The local ethics committee approved this study and all subjects gave written informed consent. 66 patients with idiopathic Parkinson’s disease and 58 control subjects underwent quantitative MRI at 3T. Susceptibility and R2* maps were reconstructed from a spoiled multi-echo 3D gradient echo sequence. Mean susceptibilities and R2* rates were measured in subcortical deep gray matter nuclei and compared between patients with PD and controls as well as related to clinical variables.

Results

Compared to control subjects, patients with PD had increased R2* values in the substantia nigra. QSM also showed higher susceptibilities in patients with PD in substantia nigra, in the nucleus ruber, thalamus, and globus pallidus. Magnetic susceptibility of several of these structures was correlated with the levodopa-equivalent daily dose (LEDD) and clinical markers of motor and non-motor disease severity (total MDS-UPDRS, MDS-UPDRS-I and II). Disease severity as assessed by the Hoehn & Yahr scale was correlated with magnetic susceptibility in the substantia nigra.

Conclusion

The established finding of higher R2* rates in the substantia nigra was extended by QSM showing superior sensitivity for PD-related tissue changes in nigrostriatal dopaminergic pathways. QSM additionally reflected the levodopa-dosage and disease severity. These results suggest a more widespread pathologic involvement and QSM as a novel means for its investigation, more sensitive than current MRI techniques.

Introduction

The loss of dopaminergic neurons in the pars compacta of the substantia nigra is a patho-histological hallmark of Parkinson’s disease (PD), which is paralleled by increased iron deposition [1,2]. Iron in the human brain is essential for numerous biological processes such as myelination, DNA synthesis, and mitochondrial respiration [3]. However, iron dysregulation can exacerbate deleterious excess formation of radical species and can induce oxidative stress by the Fenton reaction [4]. Although abnormally high iron deposition in deep gray matter is a frequent but rather unspecific finding observed in neurodegenerative diseases, there is an increasing interest in iron chelation therapy and therefore its reliable and accurate measurement in vivo [5].

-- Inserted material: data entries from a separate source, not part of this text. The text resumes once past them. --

Definition GetNextWorkRequired (chain : list block_index) (pblock_time : option Z)
    (params : consensus_params) : option Z :=
  nProofOfWorkLimit ← arith_uint256_get_compact (uint256_to_arith (powLimit params)) false;
  match chain with
  | [] => Some nProofOfWorkLimit
  | pindexLast :: _ =>
    let nHeight := bi_nHeight pindexLast + 1 in
    let spacing := consensus_pow_target_spacing params nHeight in
    let late k := time_exceeds pblock_time (bi_nTime pindexLast + spacing * k) in
    let in_window idx :=
      (nHeight >=? activation_height params idx) &&
      (nHeight <? activation_height params idx + nPowAveragingWindow params) in
    let scaled := scaleDifficultyAtUpgradeFork params &&
                  (in_window UPGRADE_DIFFADJ || in_window UPGRADE_BUTTERCUP) in
    if scaled && late 12 then Some nProofOfWorkLimit
    else if scaled && late 6 then IncreaseDifficultyBy nProofOfWorkLimit 128 params
    else if scaled && late 2 then IncreaseDifficultyBy nProofOfWorkLimit 256 params
    else if nPowAllowMinDifficultyEnabled params &&
            (bi_nHeight pindexLast >=? nPowAllowMinDifficultyBlocksAfterHeight params) && late 6
    then Some nProofOfWorkLimit
    else if nPowAveragingWindow params <=? 0 then Some nProofOfWorkLimit
    else
      let '(bnTot, pindexFirst) :=
        sum_targets (Z.to_nat (nPowAveragingWindow params)) arith_uint256_set_zero chain in
      match pindexFirst with
      | [] => Some nProofOfWorkLimit
      | _ =>
        let bnAvg := arith_uint256_div bnTot (arith_uint256_set_u64 (u64 (nPowAveragingWindow params))) in
        domain_consensus_calculate_next_work_required bnAvg
          (block_index_get_median_time_past chain) (block_index_get_median_time_past pindexFirst)
          params nHeight
      end
  end.

Definition GetBlockProofEquivalentTime (to from tip : block_index) (params : consensus_params) : Z :=
  let greater := arith_uint256_compare (bi_nChainWork to) (bi_nChainWork from) >? 0 in
  let r := if greater then arith_uint256_sub (bi_nChainWork to) (bi_nChainWork from)
           else arith_uint256_sub (bi_nChainWork from) (bi_nChainWork to) in
  let sign := if greater then 1 else -1 in
  let spacing := arith_uint256_set_u64 (u64 (consensus_pow_target_spacing params (bi_nHeight tip))) in
  let tmp := arith_uint256_mul r spacing in
  let r := arith_uint256_div tmp (domain_consensus_block_proof (bi_nBits tip)) in
  if arith_uint256_bits r >? 63 then sign * (2 ^ 63 - 1) else sign * arith_uint256_get_low64 r.

(** ** Lemmas *)

(** [n_bits] denotes a usable target *)
Definition target_usable (n_bits : Z) : Prop :=
  cr_negative (arith_uint256_set_compact n_bits) = false /\ 0 < compact_value n_bits < R256.

Lemma compact_value_nonneg c : is_u 32 c -> 0 <= compact_value c.
Proof.
  unfold is_u, compact_value. intros Hc. pose proof (Z.mod_pos_bound c (2 ^ 23) ltac:(lia)).
  assert (0 <= c / 2 ^ 24) by (apply Z.div_pos; lia).
  destruct (Z.leb_spec (c / 2 ^ 24) 3); [apply Z.div_pos; [lia|apply Z.pow_pos_nonneg; lia]|].
  apply Z.mul_nonneg_nonneg; [lia|apply Z.pow_nonneg; lia].
Qed.

Lemma target_checks c : is_u 32 c ->
  let r := arith_uint256_set_compact c in
  (cr_negative r || cr_overflow r || arith_uint256_is_zero (cr_value r) = false <-> target_usable c) /\
  (target_usable c -> limbs_Z (cr_value r) = compact_value c).
Proof.
  intros Hc r. pose proof (compact_value_nonneg c Hc).
  assert (limbs_Z (cr_value r) = compact_value c mod R256) as Ev by (by apply set_compact_value).
  assert (target_usable c -> limbs_Z (cr_value r) = compact_value c) as Hsmall.
  { intros [_ Ht]. rewrite Ev. apply Z.mod_small. lia. }
  split; [|done]. rewrite !orb_false_iff, is_zero_spec by (by apply set_compact_ok).
  unfold r. rewrite set_compact_overflow by done. fold r. unfold target_usable. fold r. split.
  - intros [[Hn Ho] Hz]. split; [done|]. rewrite Ev, Z.mod_small in Hz by lia. lia.
  - intros Ht. rewrite (Hsmall Ht). destruct Ht as [Hn Ht]. split_and!; [done|lia|lia].
Qed.

Lemma pow_limit_ok params : uint256_ok (powLimit params) ->
  arith_ok (uint256_to_arith (powLimit params)) /\
  limbs_Z (uint256_to_arith (powLimit params)) = le_decode (powLimit params).
Proof. apply uint256_to_arith_ok. Qed.

Lemma verify_pow_iff hash n_bits params :
  uint256_ok hash -> is_u 32 n_bits -> uint256_ok (powLimit params) ->
  domain_consensus_verify_pow_solution hash n_bits params = Ok tt <->
  target_usable n_bits /\ compact_value n_bits <= le_decode (powLimit params) /\
  le_decode hash <= compact_value n_bits.
Proof.
  intros Hh Hb Hl. destruct (target_checks n_bits Hb) as [Hu Hv].
  destruct (pow_limit_ok params Hl) as [Lok Lv]. destruct (uint256_to_arith_ok hash Hh) as [Hok Hhv].
  pose proof (set_compact_ok n_bits Hb) as Tok.
  unfold domain_consensus_verify_pow_solution. cbv zeta.
  rewrite !bind_unit_ok, !ensure_ok, !negb_true_iff, Hu, !compare_gt, Lv, Hhv by done.
  split; intros (Ht & H1 & H2); rewrite (Hv Ht) in *; split_and!; try done; lia.
Qed.

(** The identity that avoids a 257-bit intermediate *)
Lemma work_identity t : 0 < t < R256 - 1 -> (R256 - 1 - t) / (t + 1) + 1 = R256 / (t + 1).
Proof.
  intros. rewrite <- (Z.div_add (R256 - 1 - t) 1 (t + 1)) by lia. f_equal. lia.
Qed.

Lemma compact_value_lt_max c : is_u 32 c -> compact_value c < R256 -> compact_value c < R256 - 1.
Proof.
  intros Hc Hlt. unfold is_u in Hc. unfold compact_value in *.
  pose proof (Z.mod_pos_bound c (2 ^ 23) ltac:(lia)).
  destruct (Z.leb_spec (c / 2 ^ 24) 3).
  - assert (c mod 2 ^ 23 / 256 ^ (3 - c / 2 ^ 24) <= c mod 2 ^ 23).
    { assert (0 < 256 ^ (3 - c / 2 ^ 24)) by (apply Z.pow_pos_nonneg; lia).
      apply Z.div_le_upper_bound; nia. }
    unfold R256. lia.
  - assert (256 ^ (c / 2 ^ 24 - 3) = 256 * 256 ^ (c / 2 ^ 24 - 4)) as E.
    { replace (c / 2 ^ 24 - 3) with (1 + (c / 2 ^ 24 - 4)) by lia. rewrite Z.pow_add_r by lia. done. }
    rewrite E in *. set (w := 256 ^ (c / 2 ^ 24 - 4)) in *. unfold R256 in *.
    enough ((c mod 2 ^ 23 * (256 * w)) mod 256 = 0) by div_mod_lia.
    replace (c mod 2 ^ 23 * (256 * w)) with ((c mod 2 ^ 23 * w) * 256) by lia. by apply Z.mod_mul.
Qed.

Lemma block_proof_spec n_bits : is_u 32 n_bits ->
  arith_ok (domain_consensus_block_proof n_bits) /\
  (target_usable n_bits ->
   limbs_Z (domain_consensus_block_proof n_bits) = R256 / (compact_value n_bits + 1)) /\
  (~ target_usable n_bits -> limbs_Z (domain_consensus_block_proof n_bits) = 0).
Proof.
  intros Hb. destruct (target_checks n_bits Hb) as [Hu Hv].
  pose proof (set_compact_ok n_bits Hb) as Tok. unfold domain_consensus_block_proof. cbv zeta in *.
  set (r := arith_uint256_set_compact n_bits) in *.
  destruct (cr_negative r || cr_overflow r || arith_uint256_is_zero (cr_value r)) eqn:E.
  { split; [apply limbs_ok_zero|]. split; [intros Ht; by apply Hu in Ht|]. done. }
  assert (target_usable n_bits) as Ht by (by apply Hu). specialize (Hv Ht).
  set (one := arith_uint256_set_u64 1). assert (arith_ok one) as Oone by apply set_u64_ok.
  assert (limbs_Z one = 1) as Vone by (unfold one; by rewrite set_u64_spec).
  assert (arith_ok (arith_uint256_complement (cr_value r))) as Cok by auto with zcl.
  assert (arith_ok (arith_uint256_add (cr_value r) one)) as Pok by auto with zcl.
  destruct (div_correct _ _ Cok Pok) as [Dok Dv]. split; [auto with zcl|]. split; [|done].
  intros _. destruct Ht as [_ Ht]. pose proof (compact_value_lt_max n_bits Hb ltac:(lia)).
  rewrite add_spec, Dv, complement_spec, add_spec, Vone, Hv by done.
  rewrite (Z.mod_small (compact_value n_bits + 1)) by lia. replace (compact_value n_bits + 1 =? 0) with false by lia.
  rewrite work_identity by lia. apply Z.mod_small. split; [apply Z.div_pos; [done|lia]|].
  apply Z.div_lt; [done|lia].
Qed.

(** *** Retargeting *)

(** [out] is the compact form of [x]: rounded towards zero by less than one part in
    2^15, and decodes without the negative or overflow flag. *)
Definition compact_of (out : option Z) (x : Z) : Prop :=
  exists c, out = Some c /\ is_u 32 c /\ cr_negative (arith_uint256_set_compact c) = false /\
    compact_value c <= x /\ x < R256 /\ 2 ^ 15 * (x - compact_value c) <= compact_value c.

Lemma get_compact_of a : arith_ok a -> compact_of (arith_uint256_get_compact a false) (limbs_Z a).
Proof.
  intros Ha. destruct (get_compact_correct a Ha) as (c & E & Hc & Hn & Ho & _ & Ev & Hr).
  pose proof (arith_bound a Ha) as Hb.
  rewrite set_compact_overflow in Ho by done. pose proof (compact_value_nonneg c Hc).
  assert (limbs_Z (cr_value (arith_uint256_set_compact c)) = compact_value c) as Es.
  { rewrite set_compact_value by done. apply Z.mod_small. lia. }
  rewrite Es in Ev, Hr.
  exists c. split_and!; try done; [|lia].
  rewrite Ev. apply truncate_bytes_bound; lia.
Qed.

Lemma clamp_target a params : arith_ok a -> uint256_ok (powLimit params) ->
  let L := uint256_to_arith (powLimit params) in
  let t := if arith_uint256_compare a L >? 0 then L else a in
  arith_ok t /\ limbs_Z t = Z.min (limbs_Z a) (le_decode (powLimit params)).
Proof.
  intros Ha Hl L t. destruct (pow_limit_ok params Hl) as [Lok Lv]. unfold t, L.
  rewrite compare_gt, Lv by done. destruct (Z.ltb_spec (le_decode (powLimit params)) (limbs_Z a)).
  - split; [done|]. rewrite Lv. lia.
  - split; [done|lia].
Qed.

Lemma adjusted_timespan_bounds params h t :
  consensus_min_actual_timespan params h <= consensus_max_actual_timespan params h ->
  consensus_min_actual_timespan params h <= adjusted_timespan params h t
    <= consensus_max_actual_timespan params h.
Proof. intros. unfold adjusted_timespan. repeat case_if; lia. Qed.

(** The parameters make sense at a height: a positive window, ordered clamps. *)
Definition timespans_ok (params : consensus_params) (h : Z) : Prop :=
  0 < consensus_averaging_window_timespan params h < 2 ^ 63 /\
  0 <= consensus_min_actual_timespan params h <= consensus_max_actual_timespan params h /\
  consensus_max_actual_timespan params h < 2 ^ 63.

While early investigations about iron deposition were limited to histology, the advent of MR imaging into clinical research allows to assess iron concentration also in longitudinal study designs [6]. While with clinical MR scans elevated iron levels can be deduced from signal loss on T2-weighted and especially T2*-weighted images, newer R2 and R2* relaxation rate mapping have allowed to measure iron in a more refined and quantitative manner [7,8]. However, iron is paramagnetic and consequently it is not only increasing the relaxivity as reflected in R2 and R2*, but also shifting the magnetic susceptibility of brain tissue toward more positive values [9]. This has led to the development of a novel MR technique for the assessment of brain iron in vivo which is quantitative susceptibility mapping (QSM) [10]. QSM based iron mapping is technically more demanding than relaxation rate mapping or the rating of T2 or T2* hypointensities but comes with the benefit of higher sensitivity regarding the quantitative assessment of pathologic tissue changes [11]. Furthermore, QSM has been validated in recent postmortem studies demonstrating that magnetic susceptibility in deep gray matter is highly correlated (r = 0.84) with the iron concentration as determined by inductively-coupled plasma mass spectroscopy [12] and Perls’ iron staining [13].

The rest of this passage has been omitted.